== Task input ==
(** A hook bundle with the keys of [HOOK_TEMPLATE] and the callback
    [VFun (base + i)] in its [i]-th slot. *)
Definition full_bundle (o base : nat) : value :=
  VObj o [ (KSym (HookSymbol SHOW), VFun base);
           (KSym (HookSymbol HIDE), VFun (base + 1));
           (KSym (HookSymbol DISMISS_START), VFun (base + 2));
           (KSym (HookSymbol DISMISS_END), VFun (base + 3));
           (KSym (HookSymbol ACTION_BUTTON), VFun (base + 4)) ].

(** A registry as registration and [setHook] are meant to leave it: the
    Error level bound to element 0, and a callback in every slot of the
    global bundle and of the bundle of the Error level. *)
Definition hooked : state :=
  {| elementByType := [(VSym (LevelSymbol ERROR), VElem 0)];
     styleClassByType := [(VSym (LevelSymbol ERROR), VStr "error")];
     hooks := [(MessageRegister.GLOBAL_HOOK_ID, full_bundle 21 100);
               (VSym (LevelSymbol ERROR), full_bundle 22 200)];
     hooks_props := []; Map_prototype_actionButton := None; document := page;
     i18n_getMessage := λ _, "";
     console := []; called := [] |}.

(** The same registry with the bundles as [registerMessageType] passes
    them: [HOOK_TEMPLATE], all slots [null]. *)
Definition registered : state :=
  {| elementByType := [(VSym (LevelSymbol ERROR), VElem 0)];
     styleClassByType := [(VSym (LevelSymbol ERROR), VStr "error")];
     hooks := [(MessageRegister.GLOBAL_HOOK_ID, MessageRegister.HOOK_TEMPLATE);
               (VSym (LevelSymbol ERROR), MessageRegister.HOOK_TEMPLATE)];
     hooks_props := []; Map_prototype_actionButton := None; document := page;
     i18n_getMessage := λ _, "";
     console := []; called := [] |}.

(** Two levels bound to one and the same element. *)
Definition shared : state :=
  {| elementByType := [(VSym (LevelSymbol ERROR), VElem 0);
                       (VSym (LevelSymbol WARN), VElem 0)];
     styleClassByType := []; hooks := [];
     hooks_props := []; Map_prototype_actionButton := None; document := page;
     i18n_getMessage := λ _, "";
     console := []; called := [] |}.

(** The same page with a twin of the second message box: element 6 is
    another element with the markup of element 5. *)
Definition twin_page : gmap nat node := <[6 := page !!! 5]> page.

(** Two levels bound to the two twins. *)
Definition twins : state :=
  {| elementByType := [(VSym (LevelSymbol WARN), VElem 5);
                       (VSym (LevelSymbol INFO), VElem 6)];
     styleClassByType := []; hooks := [];
     hooks_props := []; Map_prototype_actionButton := None; document := twin_page;
     i18n_getMessage := λ _, "";
     console := []; called := [] |}.

(** Two levels bound to two elements. *)
Definition distinct : state :=
  {| elementByType := [(VSym (LevelSymbol ERROR), VElem 0);
                       (VSym (LevelSymbol WARN), VElem 5)];
     styleClassByType := []; hooks := [];
     hooks_props := []; Map_prototype_actionButton := None; document := page;
     i18n_getMessage := λ _, "";
     console := []; called := [] |}.

(** The Error message shown with a dismiss icon, as the user sees it before
    a dismiss click. *)
Definition shown : state :=
  (MessageRegister.showMessage [member MESSAGE_LEVEL "ERROR"; VStr "hi"; VBool true] hooked).1.

(** ... and after the click on its dismiss icon (element 1). *)
Definition clicked : state :=
  (MessageRegister.dismissMessage (Event "click" 1 1) shown).1.

(** ** Notions used in the statements *)

(** [m] never leaves the relation [R] between the state it starts from and
    the state it ends in, whether it returns or throws. *)
Definition keeps {A} (R : relation state) (m : JS A) : Prop :=
  ∀ s, R s (m s).1.

(** The states agree on the observation [f]. *)
Definition same {B} (f : state → B) : relation state :=
  λ s s', f s' = f s.

(** A hook bundle without a property named ["hooktype"].  Every bundle that
    has the keys of [HOOK_TEMPLATE], the five symbols of [HOOK_TYPE], is of
    this kind, whatever its slots hold. *)
Definition no_hooktype_property (v : value) : Prop :=
  match v with
  | VObj _ props => own_property (KStr "hooktype") props = None
  | _ => True
  end.

Definition bundles_of_template (h : Map) : Prop :=
  Forall (λ kv, no_hooktype_property kv.2) h.

(** The map of hooks stays, and no callback is invoked if the bundles are
    as in [bundles_of_template]. *)
Definition quiet : relation state :=
  λ s s', hooks s' = hooks s ∧ (bundles_of_template (hooks s) → called s' = called s).

(** A message type that [getElementFromMessageType] does not resolve: an
    element that is no message box, or another value that is not a key of
    [elementByType]. *)
Definition unknown (s : state) (t : value) : Prop :=
  match t with
  | VElem r => tokens_contains "message-box" (classList (document s !!! r)) = false
  | _ => Map_has (elementByType s) t = false
  end.

(** The keys that the iterator [elementByType.keys()] yields before it
    yields [t]; all keys, if [t] is none of them. *)
Fixpoint keys_before (t : value) (keys : list value) : list value :=
  match keys with
  | [] => []
  | k :: rest => if same_value k t then [] else k :: keys_before t rest
  end.

(** The parts of a message box that [showMessage] looks up (lines
    326-331). *)
Definition dismiss_icon_of (d : gmap nat node) (el : nat) : option nat :=
  head (elementsByClassName d el "icon-dismiss").
Definition action_button_of (d : gmap nat node) (el : nat) : option nat :=
  head (elementsByClassName d el "message-action-button").
Definition action_link_of (d : gmap nat node) (el : nat) : option nat :=
  match action_button_of d el with
  | Some button => parentNode (d !!! button)
  | None => None
  end.

(** The states agree on the observation [proj] of the element [r0]. *)
Definition observing {B} (proj : node → B) (r0 : nat) : relation state :=
  same (λ s, proj (document s !!! r0)).

Definition ignores_classList {B} (proj : node → B) : Prop :=
  ∀ f n, proj (with_classList f n) = proj n.

(** ** The calls the modules receive *)

(** A call of an exported function by host code, or of a listener by the
    browser. *)
Inductive api_call :=
| ShowMessage (args : list value)
| HideMessage (messagetype : value)
| CloneMessage (messagetype newId : value)
| SetHook (messagetype hooktype hookFunction : value)
| RegisterMessageType (messagetype elElement cssClass : value)
| RegisterInit
| ShowError (args : list value)
| ShowWarning (args : list value)
| ShowInfo (args : list value)
| ShowLoading (args : list value)
| ShowSuccess (args : list value)
| HideWarning
| HideInfo
| HideLoading
| HideSuccess
| FacadeSetHook (messagetype hookShown hookHidden : value)
| SetDismissHooks (startHook endHook : value)
| FacadeInit
| Deliver (f : listener) (ev : event).

Definition perform (c : api_call) : JS unit :=
  match c with
  | ShowMessage args => MessageRegister.showMessage args
  | HideMessage messagetype => MessageRegister.hideMessage messagetype
  | CloneMessage messagetype newId =>
      MessageRegister.cloneMessage messagetype newId;; mret tt
  | SetHook messagetype hooktype hookFunction =>
      MessageRegister.setHook messagetype hooktype hookFunction
  | RegisterMessageType messagetype elElement cssClass =>
      MessageRegister.registerMessageType messagetype elElement cssClass
  | RegisterInit => MessageRegister.init
  | ShowError args => MessageHandler.showError args
  | ShowWarning args => MessageHandler.showWarning args
  | ShowInfo args => MessageHandler.showInfo args
  | ShowLoading args => MessageHandler.showLoading args
  | ShowSuccess args => MessageHandler.showSuccess args
  | HideWarning => MessageHandler.hideWarning
  | HideInfo => MessageHandler.hideInfo
  | HideLoading => MessageHandler.hideLoading
  | HideSuccess => MessageHandler.hideSuccess
  | FacadeSetHook messagetype hookShown hookHidden =>
      MessageHandler.setHook messagetype hookShown hookHidden
  | SetDismissHooks startHook endHook => MessageHandler.setDismissHooks startHook endHook
  | FacadeInit => MessageHandler.init
  | Deliver f ev => MessageRegister.run_listener f ev
  end.

(** One call after the other; a call that throws ends there, and the next
    call finds the state as the throw left it. *)
Fixpoint run (calls : list api_call) (s : state) : state :=
  match calls with
  | [] => s
  | c :: rest => run rest (perform c s).1
  end.

(** The registry reads the same: the two maps of elements and style
    classes are as they were and [hooks.get] gives what it gave. *)
Definition frozen : relation state :=
  λ s s', elementByType s' = elementByType s
          ∧ styleClassByType s' = styleClassByType s
          ∧ ∀ k, Map_get (hooks s') k = Map_get (hooks s) k.

(** If the bundles are of the template they stay so, and no callback is
    invoked. *)
Definition mute : relation state :=
  λ s s', bundles_of_template (hooks s) →
          bundles_of_template (hooks s') ∧ called s' = called s.

(** The page after lines 429-437 of [hideMessage] have run on the element
    [el]. *)
Definition hidden (el : nat) (d : gmap nat node) : gmap nat node :=
  let d1 := <[el := with_classList (tokens_add "invisible") (d !!! el)]> d in
  match dismiss_icon_of d el with
  | Some icon => <[icon := with_classList (tokens_add "invisible") (d1 !!! icon)]> d1
  | None => d1
  end.

(** The page [d'] extends the page [d]: what is of [d] is as in [d], and
    the children of an element that is not of [d] are not of [d]. *)
Definition extends (d d' : gmap nat node) : Prop :=
  d ⊆ d' ∧ ∀ x c, x ∉ dom d → c ∈ children (d' !!! x) → c ∉ dom d.

(** The Warn level of [distinct], shown. *)
Definition warned : state :=
  (MessageRegister.showMessage [member MESSAGE_LEVEL "WARN"] distinct).1.

(** * Properties *)

(** ** Values and maps *)

Lemma same_value_refl (a : value) : same_value a a = true.
Proof.
  revert a. fix IH 1. intros [ | | b | s | y | r | f | e | o props]; simpl;
    rewrite ?bool_decide_eq_true_2 by done; try done.
  induction props as [|[k v] props IHp]; [done|].
  rewrite bool_decide_eq_true_2 by done. rewrite IH. simpl. exact IHp.
Qed.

== Your assignment ==
Write down exactly the span of lines above from the one containing "args => MessageHandler.showError args" to the one containing "HideInfo => MessageHandler.hideInfo", both ends included.

== Solution ==
  | ShowError args => MessageHandler.showError args
  | ShowWarning args => MessageHandler.showWarning args
  | ShowInfo args => MessageHandler.showInfo args
  | ShowLoading args => MessageHandler.showLoading args
  | ShowSuccess args => MessageHandler.showSuccess args
  | HideWarning => MessageHandler.hideWarning
  | HideInfo => MessageHandler.hideInfo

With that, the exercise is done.